With 242 days behind me I forget that I even have MCTD some days but I am also not new to having a long stretch being flare-up free and then having that flare that takes me back to zero.  I half expect it any day but I also don’t expect it to ever come again.  As we age and our hormones change that can also help with reducing the frequency of flares, good sleep, moderate eating, reducing stress, mindful activity, giving and receiving love and peace all help in managing the symptoms of autoimmune diseases.

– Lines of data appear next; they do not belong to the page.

Definition httpd_sess_process (i : nat) (httpd_parse_req : httpd_data -> esp_err_t * httpd_data) (purged : bool) (hd : httpd_data) :
    esp_err_t * httpd_data :=
  let '(ret, hd) := httpd_req_new i httpd_parse_req hd in
  if negb (is_ok ret) then (ESP_FAIL, hd)
  else
    let '(ret, hd) := httpd_req_delete purged hd in
    if negb (is_ok ret) then (ESP_FAIL, hd)
    else
      let hd := with_lru (u64 (hd_lru_counter hd + 1)) hd in
      let hd := upd_slot i (set_lru (hd_lru_counter hd)) hd in
      (ESP_OK, emit (SERVED (fd (slot hd i))) hd).

(** ** Closing *)

Definition httpd_sess_update_lru_counter (sockfd : Z) (hd : httpd_data) : esp_err_t * httpd_data :=
  match find_fd sockfd hd with
  | Some i =>
      let hd := with_lru (u64 (hd_lru_counter hd + 1)) hd in
      let hd := upd_slot i (set_lru (hd_lru_counter hd)) hd in
      (ESP_OK, emit (SERVED (fd (slot hd i))) hd)
  | None => (ESP_ERR_NOT_FOUND, hd)
  end.

(** The work that is queued for closing a session. *)
Definition httpd_sess_close (i : nat) (hd : httpd_data) : httpd_data :=
  if (lru_counter (slot hd i) =? 0) && negb (lru_socket (slot hd i)) then hd
  else httpd_sess_delete i (upd_slot i (set_lru_socket false) hd).

(** [sent]: the control message could be sent. *)
Definition httpd_queue_work (msg : ctrl_msg) (sent : bool) (hd : httpd_data) : esp_err_t * httpd_data :=
  if sent : bool then (ESP_OK, with_ctrl (ctrl hd ++ [msg]) (stopping hd) hd) else (ESP_FAIL, hd).

Definition httpd_sess_trigger_close_ (i : nat) (sent : bool) (hd : httpd_data) : esp_err_t * httpd_data :=
  httpd_queue_work (HTTPD_CTRL_WORK_CLOSE i) sent hd.

Definition httpd_sess_trigger_close (sockfd : Z) (sent : bool) (hd : httpd_data) : esp_err_t * httpd_data :=
  match httpd_sess_get sockfd hd with
  | None => (ESP_ERR_NOT_FOUND, hd)
  | Some i => httpd_sess_trigger_close_ i sent hd
  end.
Lemma open_sockets_insert sl i n l x : sl !! i = Some (n, l) ->
  exists l1 l2, open_sockets sl = l1 ++ open_sockets [(n, l)] ++ l2 /\ open_sockets (<[i := x]> sl) = l1 ++ open_sockets [x] ++ l2.
Proof.
  intros E. exists (open_sockets (take i sl)), (open_sockets (drop (S i) sl)). rewrite <-!open_sockets_app. split; f_equal.
  - cbn. symmetry. by apply take_drop_middle.
  - apply insert_take_drop. by eapply lookup_lt_Some.
Qed.

#[local] Arguments open_sockets : simpl never.

Lemma open_sockets_In sl n : n ∈ open_sockets sl <-> n <> -1 /\ exists i l, sl !! i = Some (n, l).
Proof.
  unfold open_sockets. rewrite list_elem_of_In, filter_In, <-list_elem_of_In, list_elem_of_fmap.
  destruct (Z.eqb_spec n (-1)); cbn; split; try (intuition congruence).
  - intros [([m l] & -> & [i Hi]%list_elem_of_lookup) _]. split; [done|]. by exists i, l.
  - intros (_ & i & l & Hi). split; [|done]. exists (n, l). split; [done|]. by eapply list_elem_of_lookup_2.
Qed.

Lemma open_sockets_close sl i n l : sl !! i = Some (n, l) -> n <> -1 -> open_sockets sl ≡ₚ n :: open_sockets (<[i := (-1, l)]> sl).
Proof.
  intros E Hn. destruct (open_sockets_insert _ _ _ _ (-1, l) E) as (l1 & l2 & -> & ->). unfold open_sockets. cbn.
  rewrite (proj2 (Z.eqb_neq n (-1)) Hn). cbn. symmetry. apply Permutation_middle.
Qed.

Lemma open_sockets_open sl i n l k : sl !! i = Some (-1, l) -> n <> -1 -> open_sockets (<[i := (n, k)]> sl) ≡ₚ n :: open_sockets sl.
Proof.
  intros E Hn. destruct (open_sockets_insert _ _ _ _ (n, k) E) as (l1 & l2 & -> & ->). unfold open_sockets. cbn.
  rewrite (proj2 (Z.eqb_neq n (-1)) Hn). cbn. symmetry. apply Permutation_middle.
Qed.

Lemma open_sockets_same sl i n l k : sl !! i = Some (n, l) -> open_sockets (<[i := (n, k)]> sl) = open_sockets sl.
Proof. intros E. by destruct (open_sockets_insert _ _ _ _ (n, k) E) as (l1 & l2 & -> & ->). Qed.

Lemma open_socket_unique sl i j n l k : NoDup (open_sockets sl) -> n <> -1 -> sl !! i = Some (n, l) -> sl !! j = Some (n, k) -> i = j.
Proof.
  intros Hd Hn Hi Hj. destruct (decide (i = j)) as [|Hne]; [done|]. rewrite (open_sockets_close _ _ _ _ Hi Hn) in Hd.
  apply NoDup_cons_1_1 in Hd. contradict Hd. apply open_sockets_In. split; [done|]. exists j, k. by rewrite list_lookup_insert_ne.
Qed.

Lemma last_use_le l n : (last_use l n <= length l)%nat.
Proof. induction l as [|[] l IH]; cbn; try destruct (_ =? n); cbn; lia. Qed.

(** The books without the clocks: closing, opening, and a socket that is
    accepted and closed at once. *)
Lemma books_close max b i n l : books_ok max b -> slots b !! i = Some (n, l) -> 0 <= n ->
  books_ok max (Books (<[i := (-1, l)]> (slots b)) (count b - 1) (if count b - 1 =? 0 then 0 else clock b) (uses b) (opened b) (n :: shut b)).
Proof.
  intros [Hl Hf Hd Hc Hs Hk] Hi Hn. pose proof (open_sockets_close _ _ _ _ Hi ltac:(lia)) as Hp.
  pose proof Hd as Hd'. rewrite Hp in Hd'. apply NoDup_cons_1_2 in Hd'. split; cbn.
  - by rewrite length_insert.
  - by apply Forall_insert.
  - done.
  - apply Permutation_length in Hp. cbn [length] in Hp. lia.
  - rewrite Hs, Hp. symmetry. apply Permutation_middle.
  - intros Hb. destruct (Hk Hb) as [Hr Hk']. split; cbn; [destruct (_ =? 0); lia|].
    intros i' j' n' l' m' k' Hi' Hj' Hn' Hm'.
    apply list_lookup_insert_Some in Hi' as [(_ & [= <- _] & _)|[Hne Hi']]; [done|].
    apply list_lookup_insert_Some in Hj' as [(_ & [= <- _] & _)|[Hnj Hj']]; [done|].
    destruct (Z.eqb_spec (count b - 1) 0) as [E|]; [|by eapply Hk'].
    apply Permutation_length in Hp. cbn [length] in Hp. assert (Hin : n' ∈ open_sockets (<[i := (-1, l)]> (slots b))).
    { apply open_sockets_In. split; [done|]. exists i', l'. by rewrite list_lookup_insert_ne. }
    destruct (open_sockets (<[i := (-1, l)]> (slots b))); [by apply not_elem_of_nil in Hin|cbn [length] in Hp; lia].
Qed.
(* ===== verification/VfsFd.v ===== *)
(** * Descriptors of the virtual file system

    Every state that calls can lead to is in order; a descriptor stays with the
    driver that opened it; what is read-only is not changed. *)

From S2P Require Import Prelude EspErr Vfs VfsPath.

#[local] Open Scope abort_scope.

Section Fd.
Context {W : Type}.
Implicit Types (s : vfs_state W) (e : vfs_entry_t W) (v : esp_vfs_t W).

(** ** Calls *)

Inductive vfs_op :=
| Register (base_path : list Z) (v : esp_vfs_t W) (c : Z) (malloc_ok : bool)
| RegisterRange (v : esp_vfs_t W) (c min_fd max_fd : Z) (malloc_ok : bool)
| RegisterWithId (v : esp_vfs_t W) (c : Z) (malloc_ok : bool)
| Unregister (base_path : list Z)
| UnregisterWithId (vfs_id : Z)
| SetReadonly (base_path : list Z)
| RegisterFd (vfs_id local : Z) (perm : bool)
| UnregisterFd (vfs_id fd : Z)
| Open (path : list Z) (fl mode : Z)
| Close (fd : Z)
| FdCall (f : vfs_func) (fd : Z) (args : list varg)
| Ftruncate (fd len : Z)
| PathCall (f : vfs_func) (modifies : bool) (path : list Z) (args : list varg)
| Link (n1 n2 : list Z)
| Rename (src dst : list Z)
| Opendir (name : list Z)
| DirCall (f : vfs_func) (pdir : Z) (args : list varg).

Definition run_op (op : vfs_op) s : option (vfs_state W) :=
  match op with
  | Register p v c ok => Some (snd (esp_vfs_register p v c ok s))
  | RegisterRange v c lo hi ok => Some (snd (esp_vfs_register_fd_range v c lo hi ok s))
  | RegisterWithId v c ok => Some (snd (esp_vfs_register_with_id v c ok s))
  | Unregister p => Some (snd (esp_vfs_unregister p s))
  | UnregisterWithId i => Some (snd (esp_vfs_unregister_with_id i s))
  | SetReadonly p => Some (snd (esp_vfs_set_readonly_flag p s))
  | RegisterFd i l perm => Some (snd (esp_vfs_register_fd_with_local_fd i l perm s))
  | UnregisterFd i fd => Some (snd (esp_vfs_unregister_fd i fd s))
  | Open p fl mode => snd <$> esp_vfs_open p fl mode s
  | Close fd => Some (snd (esp_vfs_close fd s))
  | FdCall f fd args => Some (snd (fd_call f fd args s))
  | Ftruncate fd len => Some (snd (esp_vfs_ftruncate fd len s))
  | PathCall f m p args => snd <$> path_call f m p args s
  | Link n1 n2 => snd <$> esp_vfs_link n1 n2 s
  | Rename src dst => snd <$> esp_vfs_rename src dst s
  | Opendir name => snd <$> esp_vfs_opendir name s
  | DirCall f d args => snd <$> dir_call f d args s
  end.
Lemma move_fds_spec given i fd l ks c : NoDup ks ->
  let c' := foldl (move_fd given i fd l) c ks in
  sel_state c' = sel_state c /\ socket c' = socket c /\ length (triples c') = length (triples c) /\
  (forall k n, (k, n) ∈ user c' <-> (k, n) ∈ user c /\ ~ (k ∈ ks /\ n = fd /\ esp_vfs_safe_fd_isset given k fd (user c) = true)) /\
  (forall j b item, triples c !! j = Some (b, item) -> exists b' item', triples c' !! j = Some (b', item') /\
     (b' = true <-> b = true \/ j = i /\ exists k, k ∈ ks /\ esp_vfs_safe_fd_isset given k fd (user c) = true) /\
     forall k n, (k, n) ∈ item' <-> (k, n) ∈ item \/ j = i /\ k ∈ ks /\ n = l /\ 0 <= l < FD_SETSIZE /\ esp_vfs_safe_fd_isset given k fd (user c) = true).
Proof.
  revert c. induction ks as [|k0 ks IH]; intros c Hd; cbn [foldl].
  - split_and!; try done.
    + intros k n. set_solver.
    + intros j b item Hj. exists b, item. split_and!; [done|set_solver|]. set_solver.
  - apply NoDup_cons in Hd as [Hk0 Hd]. specialize (IH (move_fd given i fd l c k0) Hd).
    assert (move_fd given i fd l c k0 = if esp_vfs_safe_fd_isset given k0 fd (user c) then
      SelectCtx (sel_state c) (alter (fun item => (true, FD_SET k0 l (snd item))) i (triples c)) (socket c) (FD_CLR k0 fd (user c)) else c) as Em by done.
    destruct (esp_vfs_safe_fd_isset given k0 fd (user c)) eqn:E; rewrite Em in IH |- *; clear Em; cbn [sel_state socket triples user] in IH.
    + destruct IH as (E1 & E2 & E3 & Hu & Ht). rewrite length_alter in E3.
      assert (forall k, k ∈ ks -> esp_vfs_safe_fd_isset given k fd (FD_CLR k0 fd (user c)) = esp_vfs_safe_fd_isset given k fd (user c)) as Hsame.
      { intros k Hk. apply eq_true_iff_eq. rewrite !isset_spec. unfold FD_CLR. set_solver. }
      split_and!; try done.
      * intros k n. rewrite Hu. unfold FD_CLR. split.
        -- intros [[Hin Hne]%elem_of_difference Hn]. split; [done|]. intros (Hk & -> & Hi). apply elem_of_cons in Hk as [->|Hk]; [set_solver|].
           apply Hn. by rewrite Hsame.
        -- intros [Hin Hn]. split; [apply elem_of_difference; split; [done|]; intros [= -> ->]%elem_of_singleton; apply Hn; set_solver|].
           intros (Hk & -> & Hi). rewrite Hsame in Hi by done. apply Hn. set_solver.
      * intros j b item Hj. destruct (decide (j = i)) as [->|Hne].
        -- specialize (Ht i true (FD_SET k0 l item) ltac:(by rewrite list_lookup_alter_eq, Hj)). destruct Ht as (b' & item' & Hl & Hb & Hitem).
           exists b', item'. split_and!; [done| |].
           ++ split; [|intros _; apply Hb; auto]. intros _. right. split; [done|]. exists k0. set_solver.
           ++ intros k n. rewrite Hitem, FD_SET_spec. split.
              ** intros [[|(-> & -> & ?)]|(_ & Hk & -> & ? & Hi)]; [auto|right; set_solver|]. rewrite Hsame in Hi by done. right. set_solver.
              ** intros [|(_ & Hk & -> & ? & Hi)]; [auto|]. apply elem_of_cons in Hk as [->|Hk]; [auto|]. right. by rewrite Hsame.
        -- specialize (Ht j b item ltac:(by rewrite list_lookup_alter_ne)). destruct Ht as (b' & item' & Hl & Hb & Hitem). exists b', item'.
           split_and!; [done|rewrite Hb; naive_solver|]. intros k n. rewrite Hitem. naive_solver.
    + destruct IH as (E1 & E2 & E3 & Hu & Ht). split_and!; try done.
      * intros k n. rewrite Hu. split; intros [Hin Hn]; (split; [done|]); intros (Hk & -> & Hi); apply Hn; [|set_solver].
        apply elem_of_cons in Hk as [->|Hk]; [congruence|done].
      * intros j b item Hj. destruct (Ht j b item Hj) as (b' & item' & Hl & Hb & Hitem). exists b', item'. split_and!; [done| |].
        -- rewrite Hb. split; (intros [|(-> & k & Hk & Hi)]; [auto|right; split; [done|]; exists k; split; [|done]]); [set_solver|].
           apply elem_of_cons in Hk as [->|Hk]; [congruence|done].
        -- intros k n. rewrite Hitem. split; (intros [|(-> & Hk & -> & ? & Hi)]; [auto|right; split_and!; try done; try lia]); [set_solver|].
           apply elem_of_cons in Hk as [->|Hk]; [congruence|done].
Qed.

(** The descriptors lead where they led. *)
Definition same_routes s s' : Prop :=
  length (s_fd_table s') = length (s_fd_table s) /\
  forall fd, permanent (fd_at fd s') = permanent (fd_at fd s) /\ vfs_index (fd_at fd s') = vfs_index (fd_at fd s) /\ local_fd (fd_at fd s') = local_fd (fd_at fd s).

Lemma mark_same fd s : same_routes s (mark_select fd s).
Proof.
  unfold same_routes, mark_select. cbn [with_fds s_vfs s_vfs_count world s_fd_table]. rewrite length_alter. split_and!; try done. intros n. unfold fd_at. cbn [with_fds s_fd_table].
  destruct (decide (Z.to_nat fd = Z.to_nat n)) as [->|Hne]; [rewrite list_lookup_alter_eq|by rewrite list_lookup_alter_ne]. by destruct (s_fd_table s !! Z.to_nat n).
Qed.

#[local] Instance same_routes_refl : Reflexive same_routes.
Proof. by intros s. Qed.

#[local] Instance same_routes_trans : Transitive same_routes.
Proof.
  intros s1 s2 s3 (?&H) (?&H'). unfold same_routes. split; [congruence|]. intros fd. destruct (H fd) as (<- & <- & <-), (H' fd) as (<- & <- & <-). done.
Qed.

I look forward to my next doctor appoint to see where my numbers are and what my X-rays look like and can make adjustments from there, but until then I will continue to do what I do and hope for many more flare up free days.

WEEKLY STATS

The new month has started and my steps for last week were average.  I’m not breaking any records with my steps and have decided to take a break from challenges for a while. I am focusing on my yoga practice and setting up my classes accordingly. I spend 2-3 hours per day doing my yoga practice and getting ready for any classes that I’ll be teaching for the week.  I have started to incorporate light weights into my personal practice which is very interesting on the body and my arms are getting quite a work out.

My accomplishment that I’m very proud of right now is that for the first time I can lower from high plank to low plank, hover for several seconds and push right back up in full push-up position.  I have been able to lower and hover for quite a while now but the push back up is a new found success for me.  It is a reminder that we all start somewhere and we all progress at our own perfect pace.  My legs are incredibly strong but my arms, chest, back and shoulders still need work.  I am truly a work in a progress and if I’m going to challenge my students I need to challenge myself.  It is a true statement that we never push ourselves as hard as someone pushes us so I have to take classes as well with other instructors to feel like a real working student.

I am a student of yoga and life and truly enjoy celebrating my personal success as much as celebrating my students’ successes.

 

Weekly – 72,864

Daily – 10,409

Miles – 28.5

Floors – 150

 

Hope this week brings you small victories and successes as well

WEEKLY STATS

This is the start of a brand new month and I’m so surprised that a full month in 2016 is already over. I am behind on my stats so this will have 2 weeks of information.  I have increased my yoga to nearly 4 hours every single day except for Saturday and Sunday when I’m doing even more.  My body is felling good and I’m 220 days without a flare but I also have not had a lot of time for other things.  I’m weight training but only once per week and yes I make time for at least that 1 time per week. I wish it were more so I’m starting to incorporate light weights into my yoga routines.  This is just for me not the classes I teach nor do I tell my students I’m doing this as there is so much strength building in yoga already but I feel like I need some added weights.  I have 3 and 5 lbs weights I do during standing sequencing since it is not easy to chaturanga dandasana with weights in your hand so I have also been exploring weighted gloves so I don’t actually have to hold anything in my palms.

 

Weekly stats from 2 weeks ago

Weekly – 74,113

Daily – 10,588

Miles – 28.87

Floors – 122

 

Weekly stats from last week

Weekly – 80,121

Daily – 11,446

Miles – 31.15

Floors – 154

 

I also received the astronaut badge from Fibit last week as I reached 28,000 floors. They add up day after day, week after week, year after year.